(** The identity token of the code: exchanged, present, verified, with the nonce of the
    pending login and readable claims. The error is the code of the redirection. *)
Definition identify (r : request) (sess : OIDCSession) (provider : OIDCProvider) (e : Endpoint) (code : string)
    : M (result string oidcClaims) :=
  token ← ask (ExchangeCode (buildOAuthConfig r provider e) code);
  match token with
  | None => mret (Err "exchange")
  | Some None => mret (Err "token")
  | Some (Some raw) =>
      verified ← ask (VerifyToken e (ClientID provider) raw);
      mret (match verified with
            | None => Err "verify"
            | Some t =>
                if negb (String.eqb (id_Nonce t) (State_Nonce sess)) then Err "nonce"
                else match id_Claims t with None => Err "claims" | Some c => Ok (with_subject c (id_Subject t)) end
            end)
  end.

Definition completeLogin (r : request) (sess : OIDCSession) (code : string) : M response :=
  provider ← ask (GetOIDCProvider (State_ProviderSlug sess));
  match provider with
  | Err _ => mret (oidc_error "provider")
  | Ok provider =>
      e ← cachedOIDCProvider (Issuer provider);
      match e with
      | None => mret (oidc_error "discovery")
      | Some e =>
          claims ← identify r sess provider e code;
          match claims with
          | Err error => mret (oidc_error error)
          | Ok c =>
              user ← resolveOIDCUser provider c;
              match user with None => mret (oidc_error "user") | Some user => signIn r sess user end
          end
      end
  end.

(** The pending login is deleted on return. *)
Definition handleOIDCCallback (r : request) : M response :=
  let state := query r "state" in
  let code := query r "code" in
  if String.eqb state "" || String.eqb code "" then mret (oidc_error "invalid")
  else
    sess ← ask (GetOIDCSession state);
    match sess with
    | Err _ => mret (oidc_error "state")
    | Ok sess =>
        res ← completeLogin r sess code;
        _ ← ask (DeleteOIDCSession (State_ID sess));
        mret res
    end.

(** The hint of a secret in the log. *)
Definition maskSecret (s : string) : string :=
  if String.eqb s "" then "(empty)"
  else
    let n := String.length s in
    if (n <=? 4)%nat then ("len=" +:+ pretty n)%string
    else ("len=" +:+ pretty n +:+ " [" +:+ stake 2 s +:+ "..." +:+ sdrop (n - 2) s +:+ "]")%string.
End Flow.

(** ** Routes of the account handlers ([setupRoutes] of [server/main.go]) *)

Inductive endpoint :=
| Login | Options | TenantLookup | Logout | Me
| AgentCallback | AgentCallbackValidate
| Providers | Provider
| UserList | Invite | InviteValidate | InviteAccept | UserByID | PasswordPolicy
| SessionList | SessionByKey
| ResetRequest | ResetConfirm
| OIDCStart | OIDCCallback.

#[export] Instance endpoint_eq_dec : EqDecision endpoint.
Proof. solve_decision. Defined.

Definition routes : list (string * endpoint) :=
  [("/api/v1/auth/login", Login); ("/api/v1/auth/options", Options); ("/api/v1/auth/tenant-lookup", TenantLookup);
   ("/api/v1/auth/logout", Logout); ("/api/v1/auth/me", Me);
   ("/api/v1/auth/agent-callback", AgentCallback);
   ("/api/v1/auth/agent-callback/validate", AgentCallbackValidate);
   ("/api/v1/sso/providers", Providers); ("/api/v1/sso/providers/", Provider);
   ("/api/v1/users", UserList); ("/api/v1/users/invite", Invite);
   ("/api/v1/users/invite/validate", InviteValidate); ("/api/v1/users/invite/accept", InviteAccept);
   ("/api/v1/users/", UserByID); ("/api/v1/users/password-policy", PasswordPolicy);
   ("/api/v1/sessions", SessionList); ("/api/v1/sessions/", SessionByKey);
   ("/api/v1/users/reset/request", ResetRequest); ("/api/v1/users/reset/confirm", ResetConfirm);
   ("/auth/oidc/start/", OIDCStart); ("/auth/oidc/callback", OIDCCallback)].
════
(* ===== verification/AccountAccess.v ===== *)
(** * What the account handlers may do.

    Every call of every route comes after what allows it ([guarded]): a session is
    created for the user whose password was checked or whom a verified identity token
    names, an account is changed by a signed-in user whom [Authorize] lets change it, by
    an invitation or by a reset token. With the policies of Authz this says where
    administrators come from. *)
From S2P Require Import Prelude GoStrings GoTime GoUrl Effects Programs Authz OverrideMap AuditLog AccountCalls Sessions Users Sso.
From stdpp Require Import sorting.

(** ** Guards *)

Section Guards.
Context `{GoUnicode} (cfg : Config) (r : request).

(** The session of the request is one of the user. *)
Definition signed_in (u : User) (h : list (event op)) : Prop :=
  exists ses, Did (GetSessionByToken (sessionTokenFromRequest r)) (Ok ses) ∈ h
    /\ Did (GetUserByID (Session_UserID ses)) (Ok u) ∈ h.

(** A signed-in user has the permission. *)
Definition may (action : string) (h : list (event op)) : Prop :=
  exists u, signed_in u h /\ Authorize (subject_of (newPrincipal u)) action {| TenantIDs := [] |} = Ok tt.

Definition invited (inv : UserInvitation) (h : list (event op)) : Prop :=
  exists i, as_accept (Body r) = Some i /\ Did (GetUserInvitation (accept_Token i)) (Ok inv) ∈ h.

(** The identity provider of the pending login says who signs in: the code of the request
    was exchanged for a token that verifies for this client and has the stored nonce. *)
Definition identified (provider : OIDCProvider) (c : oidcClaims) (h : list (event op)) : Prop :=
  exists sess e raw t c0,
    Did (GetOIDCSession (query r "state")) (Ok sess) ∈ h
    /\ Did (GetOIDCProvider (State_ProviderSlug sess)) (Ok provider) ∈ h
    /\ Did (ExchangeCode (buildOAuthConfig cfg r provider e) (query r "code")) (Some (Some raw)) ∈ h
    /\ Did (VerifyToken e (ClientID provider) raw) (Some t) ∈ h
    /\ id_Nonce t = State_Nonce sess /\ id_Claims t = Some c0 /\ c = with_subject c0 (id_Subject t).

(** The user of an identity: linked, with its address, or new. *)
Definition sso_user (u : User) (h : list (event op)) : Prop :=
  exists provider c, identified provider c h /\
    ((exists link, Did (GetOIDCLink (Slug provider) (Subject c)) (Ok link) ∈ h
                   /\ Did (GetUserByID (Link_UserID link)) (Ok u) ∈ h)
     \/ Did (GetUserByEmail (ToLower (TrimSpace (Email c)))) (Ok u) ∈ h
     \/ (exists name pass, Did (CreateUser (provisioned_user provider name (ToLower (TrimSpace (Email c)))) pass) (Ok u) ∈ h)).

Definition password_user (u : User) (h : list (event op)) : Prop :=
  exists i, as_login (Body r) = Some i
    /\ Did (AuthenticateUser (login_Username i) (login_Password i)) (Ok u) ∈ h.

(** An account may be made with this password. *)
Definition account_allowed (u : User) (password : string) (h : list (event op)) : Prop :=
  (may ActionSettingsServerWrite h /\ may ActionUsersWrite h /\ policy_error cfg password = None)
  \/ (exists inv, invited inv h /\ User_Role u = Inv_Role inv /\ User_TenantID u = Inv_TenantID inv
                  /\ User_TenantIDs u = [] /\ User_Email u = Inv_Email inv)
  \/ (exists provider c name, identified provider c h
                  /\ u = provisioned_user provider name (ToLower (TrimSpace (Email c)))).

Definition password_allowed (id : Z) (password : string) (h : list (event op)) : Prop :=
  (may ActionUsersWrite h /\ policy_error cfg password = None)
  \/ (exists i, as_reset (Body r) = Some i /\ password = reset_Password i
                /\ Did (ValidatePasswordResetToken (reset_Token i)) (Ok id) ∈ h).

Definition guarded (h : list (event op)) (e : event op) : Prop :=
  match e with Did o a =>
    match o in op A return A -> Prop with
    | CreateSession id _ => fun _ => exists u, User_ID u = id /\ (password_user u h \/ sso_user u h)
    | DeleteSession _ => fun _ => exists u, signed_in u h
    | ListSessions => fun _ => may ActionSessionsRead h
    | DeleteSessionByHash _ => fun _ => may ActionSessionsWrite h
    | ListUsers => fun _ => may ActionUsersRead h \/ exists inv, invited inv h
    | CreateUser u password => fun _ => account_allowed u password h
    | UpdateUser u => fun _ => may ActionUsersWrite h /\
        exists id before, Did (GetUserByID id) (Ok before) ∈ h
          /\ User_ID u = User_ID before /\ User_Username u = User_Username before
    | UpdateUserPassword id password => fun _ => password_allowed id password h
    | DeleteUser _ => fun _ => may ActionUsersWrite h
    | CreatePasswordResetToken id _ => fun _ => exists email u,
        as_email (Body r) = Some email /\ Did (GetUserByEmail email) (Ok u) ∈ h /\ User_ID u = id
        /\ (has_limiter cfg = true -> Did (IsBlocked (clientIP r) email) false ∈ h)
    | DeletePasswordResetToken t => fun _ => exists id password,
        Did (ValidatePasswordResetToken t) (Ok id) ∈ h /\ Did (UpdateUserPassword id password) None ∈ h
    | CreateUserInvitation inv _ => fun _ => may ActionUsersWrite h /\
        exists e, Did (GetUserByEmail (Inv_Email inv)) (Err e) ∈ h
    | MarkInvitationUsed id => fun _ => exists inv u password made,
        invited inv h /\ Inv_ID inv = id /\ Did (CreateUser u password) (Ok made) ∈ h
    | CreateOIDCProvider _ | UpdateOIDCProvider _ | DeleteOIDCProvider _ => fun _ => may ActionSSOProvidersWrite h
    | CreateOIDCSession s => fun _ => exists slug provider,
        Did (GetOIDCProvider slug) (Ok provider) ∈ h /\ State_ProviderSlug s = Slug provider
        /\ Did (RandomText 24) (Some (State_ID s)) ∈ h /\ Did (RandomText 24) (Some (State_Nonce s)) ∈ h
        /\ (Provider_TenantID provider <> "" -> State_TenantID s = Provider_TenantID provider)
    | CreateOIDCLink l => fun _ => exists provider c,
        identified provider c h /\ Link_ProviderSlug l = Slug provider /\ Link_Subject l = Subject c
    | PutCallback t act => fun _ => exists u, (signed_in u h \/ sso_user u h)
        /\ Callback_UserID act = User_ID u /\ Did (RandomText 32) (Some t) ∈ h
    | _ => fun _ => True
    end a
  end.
════
§ Your instructions
Give back, exactly as written, the stretch from the line with "match o in op A return A -> Prop with" through the line with "may ActionSessionsRead h", and no other lines from the records above.

§ Your response
    match o in op A return A -> Prop with
    | CreateSession id _ => fun _ => exists u, User_ID u = id /\ (password_user u h \/ sso_user u h)
    | DeleteSession _ => fun _ => exists u, signed_in u h
    | ListSessions => fun _ => may ActionSessionsRead h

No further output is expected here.